# What is needed:
From the entries below, retype only the lines from the one with "simpl in Ht." through the one with "End preservation.", exactly as written.

(Beginning of Records provided)

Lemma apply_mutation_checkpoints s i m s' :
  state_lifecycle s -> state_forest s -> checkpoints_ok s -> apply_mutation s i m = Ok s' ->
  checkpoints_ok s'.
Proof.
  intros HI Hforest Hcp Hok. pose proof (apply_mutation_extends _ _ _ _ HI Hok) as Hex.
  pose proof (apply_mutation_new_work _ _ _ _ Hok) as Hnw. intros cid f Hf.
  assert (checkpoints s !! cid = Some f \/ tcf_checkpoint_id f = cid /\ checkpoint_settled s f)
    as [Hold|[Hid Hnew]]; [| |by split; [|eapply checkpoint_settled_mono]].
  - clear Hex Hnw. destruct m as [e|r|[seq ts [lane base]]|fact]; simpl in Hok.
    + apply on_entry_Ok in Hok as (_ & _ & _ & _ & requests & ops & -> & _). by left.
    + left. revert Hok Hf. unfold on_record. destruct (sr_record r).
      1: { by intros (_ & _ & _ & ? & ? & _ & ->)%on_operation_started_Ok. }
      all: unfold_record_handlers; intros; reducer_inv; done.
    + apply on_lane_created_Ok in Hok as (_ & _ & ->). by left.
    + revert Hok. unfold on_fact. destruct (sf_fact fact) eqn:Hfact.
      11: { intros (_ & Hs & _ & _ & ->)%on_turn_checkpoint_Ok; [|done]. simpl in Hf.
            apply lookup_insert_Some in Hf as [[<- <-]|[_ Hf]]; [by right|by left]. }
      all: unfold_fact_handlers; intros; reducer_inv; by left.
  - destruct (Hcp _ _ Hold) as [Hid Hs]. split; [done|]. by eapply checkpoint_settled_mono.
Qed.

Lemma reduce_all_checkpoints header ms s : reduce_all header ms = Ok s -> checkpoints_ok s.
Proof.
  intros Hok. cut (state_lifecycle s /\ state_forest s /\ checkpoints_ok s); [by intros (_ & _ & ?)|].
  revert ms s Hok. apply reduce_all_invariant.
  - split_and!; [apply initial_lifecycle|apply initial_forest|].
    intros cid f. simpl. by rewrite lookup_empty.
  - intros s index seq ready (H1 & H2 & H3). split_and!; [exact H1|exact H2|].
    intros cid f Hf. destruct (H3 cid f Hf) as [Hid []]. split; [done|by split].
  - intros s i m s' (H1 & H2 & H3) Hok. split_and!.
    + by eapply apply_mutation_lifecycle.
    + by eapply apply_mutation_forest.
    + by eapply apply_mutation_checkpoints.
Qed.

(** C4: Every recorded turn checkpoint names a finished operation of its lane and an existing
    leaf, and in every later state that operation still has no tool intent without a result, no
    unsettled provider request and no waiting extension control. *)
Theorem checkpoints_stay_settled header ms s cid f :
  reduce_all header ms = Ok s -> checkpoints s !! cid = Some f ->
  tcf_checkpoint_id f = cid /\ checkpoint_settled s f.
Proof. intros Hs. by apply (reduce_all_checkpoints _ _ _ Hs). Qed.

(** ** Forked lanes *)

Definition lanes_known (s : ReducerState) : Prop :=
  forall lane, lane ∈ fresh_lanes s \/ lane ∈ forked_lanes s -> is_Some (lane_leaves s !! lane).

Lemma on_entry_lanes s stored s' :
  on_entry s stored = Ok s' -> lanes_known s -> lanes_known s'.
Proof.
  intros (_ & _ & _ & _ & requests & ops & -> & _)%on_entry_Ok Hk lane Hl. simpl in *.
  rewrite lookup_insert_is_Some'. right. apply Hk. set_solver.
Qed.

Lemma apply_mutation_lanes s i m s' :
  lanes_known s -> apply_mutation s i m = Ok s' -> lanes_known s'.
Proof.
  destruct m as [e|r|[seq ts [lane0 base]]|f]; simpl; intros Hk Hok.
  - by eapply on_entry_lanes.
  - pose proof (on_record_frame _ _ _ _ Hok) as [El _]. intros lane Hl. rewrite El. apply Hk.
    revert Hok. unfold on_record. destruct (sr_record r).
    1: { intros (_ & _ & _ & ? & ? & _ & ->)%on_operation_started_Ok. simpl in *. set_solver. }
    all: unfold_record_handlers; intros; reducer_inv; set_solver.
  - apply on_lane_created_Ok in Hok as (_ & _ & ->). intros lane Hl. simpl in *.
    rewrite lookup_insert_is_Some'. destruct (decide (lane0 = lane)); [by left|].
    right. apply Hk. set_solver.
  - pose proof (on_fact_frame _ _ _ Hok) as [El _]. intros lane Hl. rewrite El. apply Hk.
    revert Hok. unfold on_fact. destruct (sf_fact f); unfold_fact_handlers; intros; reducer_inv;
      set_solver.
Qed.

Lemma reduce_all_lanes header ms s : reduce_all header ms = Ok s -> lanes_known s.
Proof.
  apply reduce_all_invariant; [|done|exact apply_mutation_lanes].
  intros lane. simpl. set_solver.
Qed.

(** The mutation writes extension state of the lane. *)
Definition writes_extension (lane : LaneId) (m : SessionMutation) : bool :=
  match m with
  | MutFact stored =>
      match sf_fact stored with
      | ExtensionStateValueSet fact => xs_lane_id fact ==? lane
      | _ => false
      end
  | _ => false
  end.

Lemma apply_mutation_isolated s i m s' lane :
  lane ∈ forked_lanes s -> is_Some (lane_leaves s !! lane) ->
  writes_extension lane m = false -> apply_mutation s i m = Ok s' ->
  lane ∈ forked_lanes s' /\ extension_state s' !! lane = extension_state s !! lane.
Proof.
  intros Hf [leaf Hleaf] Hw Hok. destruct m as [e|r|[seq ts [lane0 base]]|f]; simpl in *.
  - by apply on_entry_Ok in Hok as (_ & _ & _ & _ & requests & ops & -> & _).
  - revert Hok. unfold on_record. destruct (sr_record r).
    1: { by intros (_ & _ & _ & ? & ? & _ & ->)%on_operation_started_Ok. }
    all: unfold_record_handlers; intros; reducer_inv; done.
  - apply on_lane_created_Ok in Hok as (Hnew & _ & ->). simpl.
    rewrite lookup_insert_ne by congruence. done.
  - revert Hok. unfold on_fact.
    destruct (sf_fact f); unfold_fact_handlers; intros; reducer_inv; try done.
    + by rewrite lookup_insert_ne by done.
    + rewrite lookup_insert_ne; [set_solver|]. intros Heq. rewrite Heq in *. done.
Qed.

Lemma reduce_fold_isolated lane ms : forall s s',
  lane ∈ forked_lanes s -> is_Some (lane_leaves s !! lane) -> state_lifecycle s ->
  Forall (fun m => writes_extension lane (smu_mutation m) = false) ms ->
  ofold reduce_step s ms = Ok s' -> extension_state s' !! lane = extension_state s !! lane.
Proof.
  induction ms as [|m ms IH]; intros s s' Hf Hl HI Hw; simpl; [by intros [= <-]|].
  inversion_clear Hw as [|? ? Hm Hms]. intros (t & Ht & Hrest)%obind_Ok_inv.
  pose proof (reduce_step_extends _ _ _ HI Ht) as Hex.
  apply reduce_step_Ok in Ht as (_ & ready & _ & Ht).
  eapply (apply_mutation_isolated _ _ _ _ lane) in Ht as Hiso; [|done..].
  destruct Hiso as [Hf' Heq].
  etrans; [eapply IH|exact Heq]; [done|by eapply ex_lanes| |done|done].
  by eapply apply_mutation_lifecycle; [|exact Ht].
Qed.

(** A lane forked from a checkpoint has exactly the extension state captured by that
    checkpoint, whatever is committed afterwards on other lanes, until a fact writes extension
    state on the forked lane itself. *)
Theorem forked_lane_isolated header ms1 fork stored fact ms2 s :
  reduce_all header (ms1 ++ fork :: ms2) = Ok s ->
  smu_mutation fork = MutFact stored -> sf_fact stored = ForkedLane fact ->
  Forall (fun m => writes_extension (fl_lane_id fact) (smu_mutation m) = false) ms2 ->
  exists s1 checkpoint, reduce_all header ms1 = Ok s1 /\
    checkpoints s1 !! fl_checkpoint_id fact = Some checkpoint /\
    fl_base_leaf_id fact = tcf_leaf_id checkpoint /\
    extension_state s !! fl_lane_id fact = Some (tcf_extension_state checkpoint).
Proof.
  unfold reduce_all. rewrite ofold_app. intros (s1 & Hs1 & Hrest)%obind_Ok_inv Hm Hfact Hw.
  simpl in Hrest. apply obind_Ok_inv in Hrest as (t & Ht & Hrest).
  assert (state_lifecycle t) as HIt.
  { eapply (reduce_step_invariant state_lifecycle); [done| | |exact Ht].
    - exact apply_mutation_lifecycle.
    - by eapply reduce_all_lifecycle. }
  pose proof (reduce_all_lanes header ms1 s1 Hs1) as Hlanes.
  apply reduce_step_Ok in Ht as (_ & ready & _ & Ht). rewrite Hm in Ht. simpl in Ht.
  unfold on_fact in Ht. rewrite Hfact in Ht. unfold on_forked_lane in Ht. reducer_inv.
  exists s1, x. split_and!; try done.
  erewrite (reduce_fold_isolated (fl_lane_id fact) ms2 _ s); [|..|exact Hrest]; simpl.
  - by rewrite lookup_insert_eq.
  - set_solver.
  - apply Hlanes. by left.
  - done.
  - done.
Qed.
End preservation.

(End of Records provided)
(Beginning of Records provided)

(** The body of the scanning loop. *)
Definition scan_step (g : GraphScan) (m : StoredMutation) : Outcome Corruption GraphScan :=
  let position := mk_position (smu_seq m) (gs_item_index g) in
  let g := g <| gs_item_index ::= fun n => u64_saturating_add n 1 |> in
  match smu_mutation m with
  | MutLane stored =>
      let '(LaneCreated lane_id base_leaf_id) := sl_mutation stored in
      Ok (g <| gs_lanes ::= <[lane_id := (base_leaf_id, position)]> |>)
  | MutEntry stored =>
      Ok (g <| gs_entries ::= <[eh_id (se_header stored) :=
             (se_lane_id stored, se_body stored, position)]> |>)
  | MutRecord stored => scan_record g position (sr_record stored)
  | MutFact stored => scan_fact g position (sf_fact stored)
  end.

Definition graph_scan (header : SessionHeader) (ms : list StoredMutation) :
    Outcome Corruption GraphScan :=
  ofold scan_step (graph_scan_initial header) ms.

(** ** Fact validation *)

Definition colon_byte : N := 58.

(End of Records provided)

# Response to the task:
  apply reduce_step_Ok in Ht as (_ & ready & _ & Ht). rewrite Hm in Ht. simpl in Ht.
  unfold on_fact in Ht. rewrite Hfact in Ht. unfold on_forked_lane in Ht. reducer_inv.
  exists s1, x. split_and!; try done.
  erewrite (reduce_fold_isolated (fl_lane_id fact) ms2 _ s); [|..|exact Hrest]; simpl.
  - by rewrite lookup_insert_eq.
  - set_solver.
  - apply Hlanes. by left.
  - done.
  - done.
Qed.
End preservation.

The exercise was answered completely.